Exercise
Exactly the lines below from the one with "wpid <- ecall (Other Wait) ;;" up to and including the one with "Definition init_main : prog" make up the answer, with nothing else added.

(Records shown)

Definition wc (fd : Z) (name : list Z) : prog unit :=
  r <- ITree.iter (fun x =>
         r <- ecall (Read fd 512) ;;
         Ret (if 0 <? r.1 then inl (fold_left count r.2 x) else inr (r.1, x)))
       (mkcounts 0 0 0 false) ;;
  if r.1 <? 0 then uprintf (chr "wc: read error" ++ [NL]) [] ;;; exit 1
  else uprintf (chr "%d %d %d %s" ++ [NL]) [ANum (c_l r.2); ANum (c_w r.2); ANum (c_c r.2); AStr (Some name)].

Definition wc_main (argv : list (list Z)) : prog Z :=
  if (length argv <=? 1)%nat then wc 0 [] ;;; exit 0
  else
    for_args (drop 1 argv) (fun a =>
      fd <- ecall (Open a O_RDONLY) ;;
      if fd <? 0 then uprintf (chr "wc: cannot open %s" ++ [NL]) [AStr (Some a)] ;;; exit 1
      else
        wc fd a ;;;
        ecall (Close fd) ;;;
        Ret tt) ;;;
    exit 0.

(** *** [cat.c] *)
Definition cat (fd : Z) : prog unit :=
  n <- ITree.iter (fun _ : unit =>
         r <- ecall (Read fd 512) ;;
         if 0 <? r.1 then
           w <- ecall (Write 1 r.2) ;;
           if negb (w =? r.1) then fprintf 2 (chr "cat: write error" ++ [NL]) [] ;;; exit 1
           else Ret (inl tt)
         else Ret (inr r.1)) tt ;;
  if n <? 0 then fprintf 2 (chr "cat: read error" ++ [NL]) [] ;;; exit 1 else Ret tt.

Definition cat_main (argv : list (list Z)) : prog Z :=
  if (length argv <=? 1)%nat then cat 0 ;;; exit 0
  else
    for_args (drop 1 argv) (fun a =>
      fd <- ecall (Open a O_RDONLY) ;;
      if fd <? 0 then fprintf 2 (chr "cat: cannot open %s" ++ [NL]) [AStr (Some a)] ;;; exit 1
      else
        cat fd ;;;
        ecall (Close fd) ;;;
        Ret tt) ;;;
    exit 0.

(** *** [echo.c] *)
(** The loop over the arguments that are left. *)
Fixpoint echo_words (args : list (list Z)) : prog unit :=
  match args with
  | [] => Ret tt
  | a :: args =>
      ecall (Write 1 a) ;;;
      ecall (Write 1 (match args with [] => [NL] | _ :: _ => [32] end)) ;;;
      echo_words args
  end.

Definition echo_main (argv : list (list Z)) : prog Z := echo_words (drop 1 argv) ;;; exit 0.

(** *** [ln.c] *)
Definition ln_main (argv : list (list Z)) : prog Z :=
  match argv with
  | [_; old; new] =>
      r <- ecall (Other (Link old new)) ;;
      (if r <? 0 then fprintf 2 (chr "link %s %s: failed" ++ [NL]) [AStr (Some old); AStr (Some new)] else Ret tt) ;;;
      exit 0
  | _ => fprintf 2 (chr "Usage: ln old new" ++ [NL]) [] ;;; exit 1
  end.

(** [rm] and [mkdir] have the same loop, which stops at the first failure. *)
Fixpoint each_file (op : list Z -> scall) (msg : list Z) (args : list (list Z)) : prog unit :=
  match args with
  | [] => Ret tt
  | a :: args =>
      r <- ecall (Other (op a)) ;;
      if r <? 0 then fprintf 2 msg [AStr (Some a)] else each_file op msg args
  end.

(** *** [rm.c] *)
Definition rm_main (argv : list (list Z)) : prog Z :=
  if (length argv <? 2)%nat then fprintf 2 (chr "Usage: rm files..." ++ [NL]) [] ;;; exit 1
  else each_file Unlink (chr "rm: %s failed to delete" ++ [NL]) (drop 1 argv) ;;; exit 0.

(** *** [mkdir.c] *)
Definition mkdir_main (argv : list (list Z)) : prog Z :=
  if (length argv <? 2)%nat then fprintf 2 (chr "Usage: mkdir files..." ++ [NL]) [] ;;; exit 1
  else each_file Mkdir (chr "mkdir: %s failed to create" ++ [NL]) (drop 1 argv) ;;; exit 0.

(** *** [kill.c] *)
Definition kill_main (argv : list (list Z)) : prog Z :=
  if (length argv <? 2)%nat then fprintf 2 (chr "usage: kill pid..." ++ [NL]) [] ;;; exit 1
  else for_args (drop 1 argv) (fun a => ecall (Other (Kill (arg_atoi a))) ;;; Ret tt) ;;; exit 0.

(** *** [zombie.c] *)
Definition zombie_main : prog Z :=
  pid <- ecall (Other Fork) ;;
  (if 0 <? pid then ecall (Other (Pause 5)) ;;; Ret tt else Ret tt) ;;;
  exit 0.

(** *** [init.c] *)
Definition sh_path : list Z := chr "sh".
Definition console_path : list Z := chr "console".

(** The inner loop: [wait] until the shell is gone. *)
Definition init_reap (pid : Z) : prog unit :=
  ITree.iter (fun _ : unit =>
    wpid <- ecall (Other Wait) ;;
    if wpid =? pid then Ret (inr tt)
    else if wpid <? 0 then uprintf (chr "init: wait returned an error" ++ [NL]) [] ;;; exit 1
    else Ret (inl tt)) tt.

(** One round of the outer loop: start a shell and wait for its end. *)
Definition init_round : prog unit :=
  uprintf (chr "init: starting sh" ++ [NL]) [] ;;;
  pid <- ecall (Other Fork) ;;
  if pid <? 0 then uprintf (chr "init: fork failed" ++ [NL]) [] ;;; exit 1
  else if pid =? 0 then
    ecall (Other (Exec sh_path [sh_path])) ;;;
    uprintf (chr "init: exec sh failed" ++ [NL]) [] ;;;
    exit 1
  else init_reap pid.

(** The outer loop, which never ends by itself. *)
Definition init_loop : prog Z := ITree.iter (fun _ : unit => init_round ;;; Ret (inl tt)) tt.

Definition init_main : prog Z :=
  fd <- ecall (Open console_path O_RDWR) ;;
  (if fd <? 0 then ecall (Other (Mknod console_path CONSOLE 0)) ;;; ecall (Open console_path O_RDWR) ;;; Ret tt else Ret tt) ;;;
  ecall (Other (Dup 0)) ;;;
  ecall (Other (Dup 0)) ;;;
  init_loop.

(** *** [ls.c] *)
(** The index after the last slash: [p] walks down from the NUL, [i] is
    [p - path + 1]. *)
Fixpoint back (path : list Z) (i : nat) : nat :=
  match i with
  | O => O
  | S j => if nth j path 0 =? 47 then i else back path j
  end.

Definition fmtname (path : list Z) : list Z :=
  let p := drop (back path (S (length path))) path in
  if (DIRSIZ <=? length p)%nat then p else p ++ replicate (DIRSIZ - length p) 32.

Definition print_stat (path : list Z) (st : stat) : prog unit :=
  uprintf (chr "%s %d %d %d" ++ [NL])
    [AStr (Some (fmtname path)); ANum (st_type st); ANum (st_ino st); ANum (i32 (st_size st))].

(** The loop over the entries of a directory, and one round of it. *)
Definition ls_entry (fd : Z) (path : list Z) : prog (unit + unit) :=
  r <- ecall (Read fd DIRENT_SIZE) ;;
  if negb (r.1 =? DIRENT_SIZE) then Ret (inr tt)
  else
    let de := dirent_of_bytes r.2 in
    if de_inum de =? 0 then Ret (inl tt)
    else
      let buf := path ++ [47] ++ cstr (de_name de) in
      st <- ustat buf ;;
      (if st.1 <? 0 then uprintf (chr "ls: cannot stat %s" ++ [NL]) [AStr (Some buf)]
       else print_stat buf st.2) ;;;
      Ret (inl tt).
Definition ls_entries (fd : Z) (path : list Z) : prog unit := ITree.iter (fun _ => ls_entry fd path) tt.

Definition ls (path : list Z) : prog unit :=
  fd <- ecall (Open path O_RDONLY) ;;
  if fd <? 0 then fprintf 2 (chr "ls: cannot open %s" ++ [NL]) [AStr (Some path)]
  else
    st <- ecall (Fstat fd) ;;
    if st.1 <? 0 then
      fprintf 2 (chr "ls: cannot stat %s" ++ [NL]) [AStr (Some path)] ;;;
      ecall (Close fd) ;;;
      Ret tt
    else
      (if (st_type st.2 =? T_DEVICE) || (st_type st.2 =? T_FILE) then print_stat path st.2
       else if st_type st.2 =? T_DIR then
         if (512 <? length path + 1 + DIRSIZ + 1)%nat then uprintf (chr "ls: path too long" ++ [NL]) []
         else ls_entries fd path
       else Ret tt) ;;;
      ecall (Close fd) ;;;
      Ret tt.

Definition ls_main (argv : list (list Z)) : prog Z :=
  if (length argv <? 2)%nat then ls (chr ".") ;;; exit 0
  else for_args (drop 1 argv) ls ;;; exit 0.

(* ------------------------------------------------------------------ *)
(** ** Counting *)

(** A number in decimal, as printed with [%d]. *)
Definition dec (n : Z) : list Z := printint udigits (i32 n) 10 true.
Definition newlines (t : list Z) : nat := length (filter (fun c => c = NL) t).

(** The pieces of a text between white space, and those that are not empty. *)
Fixpoint fields (t : list Z) : list (list Z) :=
  match t with
  | [] => [[]]
  | b :: t => if is_space b then [] :: fields t else (b :: hd [] (fields t)) :: tl (fields t)
  end.
Definition words (t : list Z) : list (list Z) := filter (fun w => w <> []) (fields t).

(** What [wc] prints for a file. *)
Definition wc_line (name t : list Z) : list Z :=
  dec (Z.of_nat (newlines t)) ++ [32] ++ dec (Z.of_nat (length (words t))) ++ [32] ++ dec (Z.of_nat (length t)) ++
  [32] ++ name ++ [NL].

Lemma i32_succ x : i32 (i32 x + 1) = i32 (x + 1).
Proof.
  unfold i32, sext. cbv zeta. change (32 - 1) with 31.
  assert (forall y z, y mod 2 ^ 32 = z mod 2 ^ 32 -> (y + 1) mod 2 ^ 32 = (z + 1) mod 2 ^ 32) as Hc.
  { intros y z Hyz. rewrite (Z.add_mod y), (Z.add_mod z), Hyz by lia. done. }
  rewrite (Hc _ x); [done|]. destruct (x mod 2 ^ 32 <? 2 ^ 31); [by apply Z.mod_mod|].
  replace (x mod 2 ^ 32 - 2 ^ 32) with (x mod 2 ^ 32 + (-1) * 2 ^ 32) by lia. by rewrite Z.mod_add, Z.mod_mod.
Qed.

Lemma i32_idem x : i32 (i32 x) = i32 x.
Proof. apply i32_small. unfold i32, sext. cbv zeta. pose proof (Z.mod_pos_bound x (2 ^ 32)). destruct (Z.ltb_spec (x mod 2 ^ 32) (2 ^ (32 - 1))); lia. Qed.

(** Words that start in the rest of a text, when a word is under way or not. *)
Definition starts (inword : bool) (t : list Z) : nat :=
  length (filter (fun w => w <> []) (if inword then tl (fields t) else fields t)).

Lemma fields_cons t : exists w ws, fields t = w :: ws.
Proof. destruct t as [|b t]; [by exists [], []|]. cbn [fields]. destruct (is_space b); by eexists _, _. Qed.
(* ===== verification/Umalloc.v ===== *)
(** * The user-level memory allocator ([user/umalloc.c])

    The allocator of Kernighan and Ritchie. Blocks are a multiple of the size of
    [Header] (16 bytes: [ptr], [size] in units, padding); the free blocks are a
    circular list in order of their addresses, which starts with the empty block
    [base] of the program's data. How the heap grows is up to the kernel. *)

From S2P Require Import Prelude Machine.
Local Open Scope Z_scope.

(* ------------------------------------------------------------------ *)
(** ** The code *)

Abbreviation UNIT := 16%Z.
Abbreviation SBRK_ERROR := (2 ^ 64 - 1)%Z.

(** [p->s.ptr], [p->s.size] and assignments to them. *)
Definition hptr (m : mem) (p : Z) : Z := load64 m p.
Definition hsize (m : mem) (p : Z) : Z := load32 m (p + 8).
Definition set_ptr (m : mem) (p v : Z) : mem := store64 m p v.
Definition set_size (m : mem) (p v : Z) : mem := store32 m (p + 8) v.

(** The memory, the variable [freep] and the program's break. *)
Record ustate : Type := mkustate { u_mem : mem; u_freep : Z; u_brk : Z }.

Section Alloc.
(** The address of [base]; the break after [sbrk(n)] at a break, unless the
    kernel refuses. *)
Context (base : Z) (grow : Z -> Z -> option Z).

(** The loop of [free]: the free block after which [bp] belongs. *)
Fixpoint find_slot (fuel : nat) (m : mem) (bp p : Z) : option Z :=
  match fuel with
  | O => None
  | S fuel =>
      let q := hptr m p in
      if (p <? bp) && (bp <? q) then Some p
      else if (q <=? p) && ((p <? bp) || (bp <? q)) then Some p
      else find_slot fuel m bp q
  end.
(** A page of which an entry is known. *)
Lemma px_page level va o : 0 <= level -> va mod PGSIZE = 0 -> 0 <= o < PGSIZE ->
  PX level (va + o) = PX level va /\ (va + o) mod 2 ^ PXSHIFT level = va mod 2 ^ PXSHIFT level + o.
Proof.
  intros Hl Hva Ho. rewrite !PX_eq by done. unfold PXSHIFT.
  assert (2 ^ (12 + 9 * level) = PGSIZE * 2 ^ (9 * level)) as -> by (rewrite Z.pow_add_r by lia; done).
  assert (0 < 2 ^ (9 * level)) by (apply Z.pow_pos_nonneg; lia).
  assert (va = PGSIZE * (va / PGSIZE)) as Ev by (apply Z_div_exact_full_2; [done|exact Hva]).
  assert ((va + o) / PGSIZE = va / PGSIZE) as Ed.
  { rewrite Ev at 1. rewrite Z.add_comm, Z.mul_comm, Z.div_add, Z.div_small by lia. lia. }
  split; [by rewrite <- !Z.div_div, Ed by lia|].
  rewrite !Z.rem_mul_r, Ed by lia. rewrite (Z.add_mod va), Hva, Z.add_0_l, Z.mod_mod, (Z.mod_small o) by lia. lia.
Qed.

Lemma sv39_page n m p w table va o :
  va mod PGSIZE = 0 -> 0 <= o < PGSIZE ->
  sv39 n m p w table (va + o) = (fun pa => pa + o) <$> sv39 n m p w table va /\
  sv39_reads n m table (va + o) = sv39_reads n m table va.
Proof.
  intros Hva Ho. revert table. induction n as [|n IH]; intros table; cbn [sv39 sv39_reads]; unfold pte_at.
  - destruct (px_page (Z.of_nat 0) va o) as [-> ->]; [lia|done|done|].
    repeat case_match; try done. split; [cbn; f_equal; lia|done].
  - destruct (px_page (Z.of_nat (S n)) va o) as [-> ->]; [lia|done|done|].
    destruct (IH (PTE2PA (load64 m (table + 8 * PX (Z.of_nat (S n)) va)))) as [-> ->].
    split; [|done]. repeat case_match; try done. cbn. f_equal. lia.
Qed.

Lemma page_window m p s va n pa :
  paging p s = true -> 0 <= va -> va mod PGSIZE = 0 -> va + PGSIZE <= 2 ^ 38 -> n <= PGSIZE ->
  (forall w, translate m p s w va = Some pa) ->
  (forall a, a ∈ translate_reads m p s va -> a + 8 <= pa \/ pa + n <= a) -> window m p s va n pa.
Proof.
  intros Hp H0 Hva H38 Hn Ht Hr. split; [split_and!; [lia| |lia]|].
  - apply Z.mod_divide in Hva as [k ->]; [|lia]. apply Z.mod_divide; [lia|]. exists (k * 512). lia.
  - intros o Ho _. unfold translate, translate_reads in *. rewrite Hp in *. split.
    + intros w. specialize (Ht w). rewrite (proj2 (Z.ltb_lt va _)) in Ht by lia. rewrite (proj2 (Z.ltb_lt _ _)) by lia.
      destruct (sv39_page 2 m p w (satp_root s) va o) as [-> _]; [done|lia|]. by rewrite Ht.
    + destruct (sv39_page 2 m p false (satp_root s) va o) as [_ ->]; [done|lia|]. apply Hr.
Qed.
Lemma ex_cmd_ok : cmd_ok ex_cmd.
Proof.
  assert (forall w, w <> [] -> forallb (fun c => word_chr c && negb (c =? 0)) w = true -> word_ok w) as Hw.
  { intros w Hne Hf. split; [done|]. rewrite Forall_forall. intros x Hx. rewrite forallb_forall in Hf.
    apply list_elem_of_In in Hx. specialize (Hf x Hx). rewrite andb_true_iff, negb_true_iff, Z.eqb_neq in Hf. done. }
  cbn. split_and!; try lia; repeat (apply Forall_cons; split); try apply Forall_nil; (done || by apply Hw).
Qed.

Lemma parsecmd_print_witness :
  exists c' buf, parsecmd 200 (print 0 ex_cmd) = Ok (c', buf) /\ strings buf c' = ex_cmd.
Proof. apply (parsecmd_print ex_cmd 200 ex_cmd_ok). vm_compute. lia. Defined.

(End Records shown)

Output for this exercise
    wpid <- ecall (Other Wait) ;;
    if wpid =? pid then Ret (inr tt)
    else if wpid <? 0 then uprintf (chr "init: wait returned an error" ++ [NL]) [] ;;; exit 1
    else Ret (inl tt)) tt.

(** One round of the outer loop: start a shell and wait for its end. *)
Definition init_round : prog unit :=
  uprintf (chr "init: starting sh" ++ [NL]) [] ;;;
  pid <- ecall (Other Fork) ;;
  if pid <? 0 then uprintf (chr "init: fork failed" ++ [NL]) [] ;;; exit 1
  else if pid =? 0 then
    ecall (Other (Exec sh_path [sh_path])) ;;;
    uprintf (chr "init: exec sh failed" ++ [NL]) [] ;;;
    exit 1
  else init_reap pid.

(** The outer loop, which never ends by itself. *)
Definition init_loop : prog Z := ITree.iter (fun _ : unit => init_round ;;; Ret (inl tt)) tt.

Definition init_main : prog Z :=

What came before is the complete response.